+++ STORED DATA +++

(** What a rejected accumulation means: a currency total above [u64], or more
    distinct currencies than one collection holds. *)
Lemma accumulate_fold_error m vs e :
  map_wf m -> Forall (fun v => is_u64 (micro_units v)) vs -> try_fold accumulate_step m vs = Err e ->
  match e with
  | Overflow k => u64_max < from_option micro_units 0 (bt_get k m) + charge k vs
  | TooMany mx obs => mx = MAX_COST_CURRENCIES /\ obs = MAX_COST_CURRENCIES + 1
  | DuplicateCurrency _ => False
  end.
Proof.
  assert (Hpos : forall k vs, Forall (fun v => is_u64 (micro_units v)) vs -> 0 <= charge k vs).
  { clear. intros k. induction 1 as [|v vs Hv HF IH]; simpl; [lia |]. unfold in_u in Hv. destruct (eqb_cmp _ _); lia. }
  revert m. induction vs as [|w vs IH]; intros m Hm HF; cbn [try_fold]; [done |].
  apply Forall_cons in HF as [Hw HF]. intros [Hs | (m1 & Hs & Hf)]%bind_Err.
  - unfold accumulate_step in Hs. destruct (bt_get (currency w) m) as [ex|] eqn:Eg.
    + destruct (checked_add u64_max (micro_units ex) (micro_units w)) eqn:Ec; simpl in Hs; [done |].
      injection Hs as <-. apply checked_add_None in Ec. rewrite Eg. simpl.
      rewrite (proj2 (eqb_cmp_spec (currency w) (currency w))) by done.
      specialize (Hpos (currency w) vs HF). lia.
    + destruct (_ =? _); [| done]. by injection Hs as <-.
  - apply accumulate_step_spec in Hs as (Hm1 & Hget); [| done..].
    specialize (IH m1 Hm1 HF Hf). destruct e as [| |k]; [done.. |]. rewrite Hget in IH. simpl.
    destruct (eqb_cmp (currency w) k); simpl in IH; lia.
Qed.

Lemma ksorted_NoDup_keys {B} (key : B -> CurrencyCode) (l : list B) : ksorted key l -> NoDup (map key l).
Proof.
  induction 1 as [|x l HF Hs IH]; simpl; constructor; [| done].
  intros (y & Hy & Hin)%list_elem_of_fmap. rewrite Forall_forall in HF.
  by destruct (cmp_lt_ne _ _ (HF _ Hin)).
Qed.

(** Accumulation succeeds when every currency total fits and the currencies
    all occur in some collection of at most sixteen. *)
Lemma accumulate_complete_fold (cap : list CurrencyCode) m vs :
  Z.of_nat (length cap) <= MAX_COST_CURRENCIES ->
  map_wf m -> Forall (fun v => is_u64 (micro_units v)) vs ->
  (forall k, is_Some (bt_get k m) \/ charged k vs ->
     k ∈ cap /\ from_option micro_units 0 (bt_get k m) + charge k vs <= u64_max) ->
  exists m', try_fold accumulate_step m vs = Ok m'.
Proof.
  intros Hcap. revert m. induction vs as [|w vs IH]; intros m Hm HF Hk; [by eexists |]. cbn [try_fold].
  apply Forall_cons in HF as [Hw HF].
  assert (Hpos : forall k, 0 <= charge k vs).
  { intros k. clear -HF. induction HF as [|v vs Hv HF IH]; simpl; [lia |]. unfold in_u in Hv. destruct (eqb_cmp _ _); lia. }
  assert (Hstep : exists m1, accumulate_step m w = Ok m1).
  { destruct (Hk (currency w)) as [Hin Hle]; [right; exists w; split; [by left | done] |]. simpl in Hle.
    rewrite (proj2 (eqb_cmp_spec (currency w) (currency w)) eq_refl) in Hle.
    specialize (Hpos (currency w)). unfold accumulate_step.
    destruct (bt_get (currency w) m) as [ex|] eqn:E; simpl in Hle.
    - rewrite (proj2 (checked_add_Some u64_max (micro_units ex) (micro_units w) (micro_units ex + micro_units w))) by (split; [done | lia]).
      by eexists.
    - destruct (Z.eqb_spec (Z.of_nat (length m)) MAX_COST_CURRENCIES) as [Hl|]; [| by eexists]. exfalso.
      assert (S (length m) <= length cap)%nat; [| lia].
      replace (S (length m)) with (length (currency w :: map fst m)) by (simpl; by rewrite length_map).
      apply submseteq_length, NoDup_submseteq.
      + constructor; [| apply ksorted_NoDup_keys, Hm].
        intros ([k v] & Hkv & Hin')%list_elem_of_fmap. simpl in Hkv. subst k.
        apply (bt_get_elem _ _ _ (proj1 Hm)) in Hin'. congruence.
      + intros k [-> | Hkm]%elem_of_cons; [done |]. apply list_elem_of_fmap in Hkm as ([k' v] & -> & Hin').
        apply Hk. left. exists v. by apply (bt_get_elem _ _ _ (proj1 Hm)). }
  destruct Hstep as [m1 Hm1]. rewrite Hm1. simpl.
  destruct (accumulate_step_spec _ _ _ Hm Hw Hm1) as [Hwf Hget].
  apply IH; [done | done |]. intros k Hkk. rewrite Hget in *.
  assert (Hk' : is_Some (bt_get k m) \/ charged k (w :: vs)).
  { destruct Hkk as [Hs | (v & Hv & Hc)]; [| right; exists v; split; [by right | done]].
    destruct (eqb_cmp (currency w) k) eqn:E; [| by left]. apply eqb_cmp_spec in E. right. exists w. split; [by left | done]. }
  destruct (Hk k Hk') as [Hin Hle]. split; [done |]. simpl in Hle. destruct (eqb_cmp (currency w) k); simpl in *; lia.
Qed.

Lemma accumulate_complete (cap : list Money) a b :
  wf cap -> wf a -> wf b ->
  (forall k, is_Some (get k a) \/ is_Some (get k b) -> is_Some (get k cap)) ->
  (forall k, amount k a + amount k b <= u64_max) ->
  exists c, checked_accumulate a b = Ok c.
Proof.
  intros Hcap Ha Hb Hk Hle. unfold checked_accumulate.
  destruct (accumulate_complete_fold (map currency cap) [] (a ++ b)) as [m' ->]; [| exact map_wf_nil | | | by eexists].
  - rewrite length_map. apply Hcap.
  - apply Forall_app. split; [apply Ha | apply Hb].
  - intros k Hk'. rewrite charge_app, !charge_amount by (apply Ha || apply Hb). simpl. split; [| apply Hle].
    assert (is_Some (get k cap)) as [m Hm].
    { apply Hk. rewrite <- !charged_get by done. unfold charged in *. setoid_rewrite elem_of_app in Hk'.
      unfold bt_get in Hk'. simpl in Hk'. destruct Hk' as [[? ?] | ?]; naive_solver. }
    apply list_elem_of_fmap. exists m. split; [symmetry; by eapply get_currency | by eapply get_elem].
Qed.

Lemma get_amount_ext l1 l2 :
  ksorted currency l1 -> ksorted currency l2 ->
  (forall k, amount k l1 = amount k l2 /\ (is_Some (get k l1) <-> is_Some (get k l2))) -> l1 = l2.
Proof.
  intros H1 H2 Hk. apply get_ext; [done.. |]. intros k. destruct (Hk k) as [Ha Hs]. unfold amount in Ha.
  destruct (get k l1) as [[c1 m1]|] eqn:E1, (get k l2) as [[c2 m2]|] eqn:E2; simpl in *; try done.
  - apply get_currency in E1, E2. simpl in *. by subst.
  - destruct (proj1 Hs) as [? ?]; [by eexists | done].
  - destruct (proj2 Hs) as [? ?]; [by eexists | done].
Qed.

(** ** [CostLimits::most_restrictive] *)

Lemma most_restrictive_elem a b m :
  m ∈ most_restrictive a b <->
  exists l r, l ∈ a /\ get (currency l) b = Some r /\ m = mkMoney (currency l) (Z.min (micro_units l) (micro_units r)).
Proof.
  unfold most_restrictive. rewrite list_elem_of_omap. split.
  - intros (l & Hl & (r & Hr & ->)%fmap_Some). by exists l, r.
  - intros (l & r & Hl & Hr & ->). exists l. split; [done |]. by rewrite Hr.
Qed.

Lemma most_restrictive_wf a b : wf a -> wf b -> wf (most_restrictive a b).
Proof.
  intros (Hs & Hl & HF) Hb. split; [| split].
  - induction Hs as [|x l HFx Hs IH]; [constructor |].
    assert (IH' : ksorted currency (most_restrictive l b)).
    { apply IH; [simpl in Hl; lia | by apply Forall_cons in HF as [_ ?]]. }
    unfold most_restrictive. simpl. destruct (get (currency x) b) as [r|]; simpl; [| exact IH'].
    constructor; [| exact IH']. apply Forall_forall. intros m Hm.
    apply (most_restrictive_elem l b) in Hm as (l' & r' & Hl' & _ & ->). simpl. rewrite Forall_forall in HFx. by apply HFx.
  - etransitivity; [| exact Hl]. apply inj_le. unfold most_restrictive. clear.
    induction a as [|x a IH]; [done |]. cbn in *. destruct (get (currency x) b); cbn in *; lia.
  - apply Forall_forall. intros m (l & r & Hl' & Hr & ->)%most_restrictive_elem. simpl.
    rewrite Forall_forall in HF. specialize (HF _ Hl'). destruct Hb as (_ & _ & HFb).
    rewrite Forall_forall in HFb. specialize (HFb _ (get_elem _ _ _ Hr)). unfold in_u in *. lia.
Qed.

(** Lookup in the intersection. *)
Lemma get_most_restrictive c a b :
  wf a -> wf b ->
  get c (most_restrictive a b) =
    (l ← get c a; r ← get c b; Some (mkMoney c (Z.min (micro_units l) (micro_units r)))).
Proof.
  intros Ha Hb. apply option_eq. intros m.
  rewrite get_iff by by apply most_restrictive_wf. rewrite most_restrictive_elem.
  destruct (get c a) as [l|] eqn:El; simpl.
  - pose proof (get_currency _ _ _ El) as Hc. split.
    + intros [(l' & r & Hl' & Hr & ->) Hm]. simpl in Hm. subst c.
      assert (get (currency l') a = Some l') by (apply get_iff; [apply Ha | done]).
      rewrite Hm in *. simplify_eq. by rewrite Hr.
    + intros Hm. destruct (get c b) as [r|] eqn:Er; simpl in Hm; [| done]. injection Hm as <-.
      split; [| done]. exists l, r. rewrite Hc. split_and!; [by eapply get_elem | done | done].
  - split; [| done]. intros [(l' & r & Hl' & _ & ->) Hm]. simpl in Hm.
    rewrite get_None in El by apply Ha. by destruct (El l' Hl').
Qed.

+++

- PROBLEM TO WORK ON
Nothing should appear in the answer except the lines above from the line with "ksorted currency l1" through the line with "intros H1 H2", both included, written out exactly.

- ANSWER SECTION
  ksorted currency l1 -> ksorted currency l2 ->
  (forall k, amount k l1 = amount k l2 /\ (is_Some (get k l1) <-> is_Some (get k l2))) -> l1 = l2.
Proof.
  intros H1 H2 Hk. apply get_ext; [done.. |]. intros k. destruct (Hk k) as [Ha Hs]. unfold amount in Ha.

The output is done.